Task goal: In the records, find every line with the word "markup" and copy it out.

Dataset content:
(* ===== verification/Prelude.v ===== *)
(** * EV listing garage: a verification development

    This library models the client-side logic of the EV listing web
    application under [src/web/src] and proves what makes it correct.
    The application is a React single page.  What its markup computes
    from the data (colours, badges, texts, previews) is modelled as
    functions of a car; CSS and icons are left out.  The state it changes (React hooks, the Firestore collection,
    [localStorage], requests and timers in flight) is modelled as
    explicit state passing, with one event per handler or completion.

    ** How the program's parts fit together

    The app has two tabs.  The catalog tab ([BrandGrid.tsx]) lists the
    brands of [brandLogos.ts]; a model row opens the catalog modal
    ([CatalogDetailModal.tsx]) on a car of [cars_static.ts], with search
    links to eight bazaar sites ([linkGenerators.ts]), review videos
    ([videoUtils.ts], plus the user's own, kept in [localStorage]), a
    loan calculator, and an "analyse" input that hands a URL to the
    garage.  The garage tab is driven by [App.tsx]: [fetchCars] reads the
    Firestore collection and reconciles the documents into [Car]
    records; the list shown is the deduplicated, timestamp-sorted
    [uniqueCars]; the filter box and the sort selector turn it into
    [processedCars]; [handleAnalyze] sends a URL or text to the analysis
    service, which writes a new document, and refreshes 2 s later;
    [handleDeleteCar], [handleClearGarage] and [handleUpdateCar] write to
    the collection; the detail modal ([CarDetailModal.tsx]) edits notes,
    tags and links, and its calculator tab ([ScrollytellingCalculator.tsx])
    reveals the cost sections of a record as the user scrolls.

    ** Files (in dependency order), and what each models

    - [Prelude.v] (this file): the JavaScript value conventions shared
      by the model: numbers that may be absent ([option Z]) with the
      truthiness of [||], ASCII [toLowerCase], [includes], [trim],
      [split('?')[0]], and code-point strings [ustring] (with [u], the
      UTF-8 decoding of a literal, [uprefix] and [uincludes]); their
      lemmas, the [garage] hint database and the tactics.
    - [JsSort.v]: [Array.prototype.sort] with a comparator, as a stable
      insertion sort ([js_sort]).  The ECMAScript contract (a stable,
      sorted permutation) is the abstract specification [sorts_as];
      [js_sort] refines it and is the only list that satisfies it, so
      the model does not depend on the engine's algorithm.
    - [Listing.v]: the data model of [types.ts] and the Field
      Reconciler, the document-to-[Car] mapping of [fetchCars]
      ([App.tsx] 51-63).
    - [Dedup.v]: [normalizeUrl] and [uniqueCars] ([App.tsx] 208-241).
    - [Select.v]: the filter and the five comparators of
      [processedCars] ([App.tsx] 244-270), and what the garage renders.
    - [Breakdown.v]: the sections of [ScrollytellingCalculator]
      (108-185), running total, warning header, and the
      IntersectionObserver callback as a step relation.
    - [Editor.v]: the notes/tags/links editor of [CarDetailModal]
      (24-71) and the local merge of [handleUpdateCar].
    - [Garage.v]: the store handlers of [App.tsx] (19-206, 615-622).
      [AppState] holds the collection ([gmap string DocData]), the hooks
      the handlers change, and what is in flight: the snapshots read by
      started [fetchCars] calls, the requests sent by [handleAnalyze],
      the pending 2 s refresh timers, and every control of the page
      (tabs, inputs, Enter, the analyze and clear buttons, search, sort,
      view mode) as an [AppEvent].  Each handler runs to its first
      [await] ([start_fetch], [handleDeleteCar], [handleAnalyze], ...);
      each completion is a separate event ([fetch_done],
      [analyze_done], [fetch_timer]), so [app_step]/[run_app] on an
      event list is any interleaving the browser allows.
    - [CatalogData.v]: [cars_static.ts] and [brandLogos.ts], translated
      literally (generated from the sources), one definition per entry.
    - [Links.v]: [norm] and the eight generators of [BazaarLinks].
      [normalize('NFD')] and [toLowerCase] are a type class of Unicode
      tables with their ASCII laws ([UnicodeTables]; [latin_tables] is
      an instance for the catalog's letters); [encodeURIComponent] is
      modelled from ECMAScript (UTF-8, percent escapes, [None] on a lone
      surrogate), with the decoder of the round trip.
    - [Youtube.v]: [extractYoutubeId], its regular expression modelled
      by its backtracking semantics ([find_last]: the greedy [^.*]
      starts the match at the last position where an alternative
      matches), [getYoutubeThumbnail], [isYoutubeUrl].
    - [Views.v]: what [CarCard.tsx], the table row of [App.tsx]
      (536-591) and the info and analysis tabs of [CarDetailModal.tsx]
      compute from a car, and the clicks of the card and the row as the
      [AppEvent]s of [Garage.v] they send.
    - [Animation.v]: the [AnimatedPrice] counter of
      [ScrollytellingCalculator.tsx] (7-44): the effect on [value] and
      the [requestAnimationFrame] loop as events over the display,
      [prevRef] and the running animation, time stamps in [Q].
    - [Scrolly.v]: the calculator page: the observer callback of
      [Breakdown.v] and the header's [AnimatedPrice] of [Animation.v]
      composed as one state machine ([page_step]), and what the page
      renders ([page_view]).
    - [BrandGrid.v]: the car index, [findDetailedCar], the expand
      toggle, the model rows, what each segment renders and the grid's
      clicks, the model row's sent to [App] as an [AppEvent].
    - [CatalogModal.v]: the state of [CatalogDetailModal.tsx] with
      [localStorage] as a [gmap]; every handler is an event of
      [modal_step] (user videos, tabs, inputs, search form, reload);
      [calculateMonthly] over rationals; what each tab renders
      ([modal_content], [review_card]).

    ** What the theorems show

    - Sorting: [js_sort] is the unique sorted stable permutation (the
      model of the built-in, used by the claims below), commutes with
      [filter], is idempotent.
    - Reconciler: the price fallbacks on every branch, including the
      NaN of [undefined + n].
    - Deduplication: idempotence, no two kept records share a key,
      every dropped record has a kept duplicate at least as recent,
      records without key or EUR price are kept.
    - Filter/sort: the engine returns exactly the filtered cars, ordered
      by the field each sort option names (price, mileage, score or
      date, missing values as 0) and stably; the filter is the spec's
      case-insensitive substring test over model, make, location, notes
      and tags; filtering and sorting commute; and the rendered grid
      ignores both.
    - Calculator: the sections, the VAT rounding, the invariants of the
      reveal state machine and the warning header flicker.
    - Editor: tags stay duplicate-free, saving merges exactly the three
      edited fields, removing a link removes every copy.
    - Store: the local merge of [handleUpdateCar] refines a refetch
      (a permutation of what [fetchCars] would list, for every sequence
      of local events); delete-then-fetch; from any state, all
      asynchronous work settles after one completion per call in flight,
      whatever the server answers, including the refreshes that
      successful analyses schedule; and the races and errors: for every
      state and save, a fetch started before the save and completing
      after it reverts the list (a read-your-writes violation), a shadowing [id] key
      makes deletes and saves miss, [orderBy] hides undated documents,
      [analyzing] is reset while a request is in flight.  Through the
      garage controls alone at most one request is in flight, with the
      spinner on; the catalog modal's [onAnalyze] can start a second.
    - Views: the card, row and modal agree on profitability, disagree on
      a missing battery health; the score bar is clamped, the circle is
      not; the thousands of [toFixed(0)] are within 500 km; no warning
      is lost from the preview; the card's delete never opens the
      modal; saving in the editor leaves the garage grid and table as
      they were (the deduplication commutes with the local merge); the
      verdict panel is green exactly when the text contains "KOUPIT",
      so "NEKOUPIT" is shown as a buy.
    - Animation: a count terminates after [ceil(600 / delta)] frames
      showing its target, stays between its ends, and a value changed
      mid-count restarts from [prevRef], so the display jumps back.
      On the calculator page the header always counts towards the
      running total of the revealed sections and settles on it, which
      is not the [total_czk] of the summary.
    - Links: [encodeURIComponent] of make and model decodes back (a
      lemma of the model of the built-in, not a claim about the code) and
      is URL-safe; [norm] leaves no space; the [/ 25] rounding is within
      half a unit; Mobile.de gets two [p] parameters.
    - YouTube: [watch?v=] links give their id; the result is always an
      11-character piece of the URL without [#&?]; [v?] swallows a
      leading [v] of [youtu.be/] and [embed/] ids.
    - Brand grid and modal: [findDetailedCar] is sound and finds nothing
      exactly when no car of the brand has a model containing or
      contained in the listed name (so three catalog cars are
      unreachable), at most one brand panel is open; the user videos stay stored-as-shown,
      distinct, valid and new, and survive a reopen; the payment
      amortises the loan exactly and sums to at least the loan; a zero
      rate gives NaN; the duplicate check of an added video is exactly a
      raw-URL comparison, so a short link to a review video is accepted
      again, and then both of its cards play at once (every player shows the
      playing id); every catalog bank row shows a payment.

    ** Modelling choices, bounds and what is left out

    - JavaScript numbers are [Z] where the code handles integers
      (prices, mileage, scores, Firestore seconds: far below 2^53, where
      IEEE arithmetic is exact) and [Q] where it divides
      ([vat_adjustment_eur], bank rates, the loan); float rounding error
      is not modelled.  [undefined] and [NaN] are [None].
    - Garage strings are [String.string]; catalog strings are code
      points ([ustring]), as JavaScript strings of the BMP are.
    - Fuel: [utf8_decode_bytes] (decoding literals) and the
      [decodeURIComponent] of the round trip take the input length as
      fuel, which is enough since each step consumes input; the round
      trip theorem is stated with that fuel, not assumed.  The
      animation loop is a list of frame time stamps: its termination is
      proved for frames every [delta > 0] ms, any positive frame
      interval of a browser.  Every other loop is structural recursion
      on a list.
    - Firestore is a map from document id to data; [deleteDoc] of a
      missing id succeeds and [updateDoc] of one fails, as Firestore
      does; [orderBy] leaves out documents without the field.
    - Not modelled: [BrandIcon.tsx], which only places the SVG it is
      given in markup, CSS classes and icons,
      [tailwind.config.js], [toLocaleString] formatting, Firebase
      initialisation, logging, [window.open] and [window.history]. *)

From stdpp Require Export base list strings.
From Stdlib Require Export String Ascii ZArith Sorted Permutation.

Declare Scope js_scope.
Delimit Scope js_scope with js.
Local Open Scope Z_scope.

Solution to the problem:
    The application is a React single page.  What its markup computes
      given in markup, CSS classes and icons,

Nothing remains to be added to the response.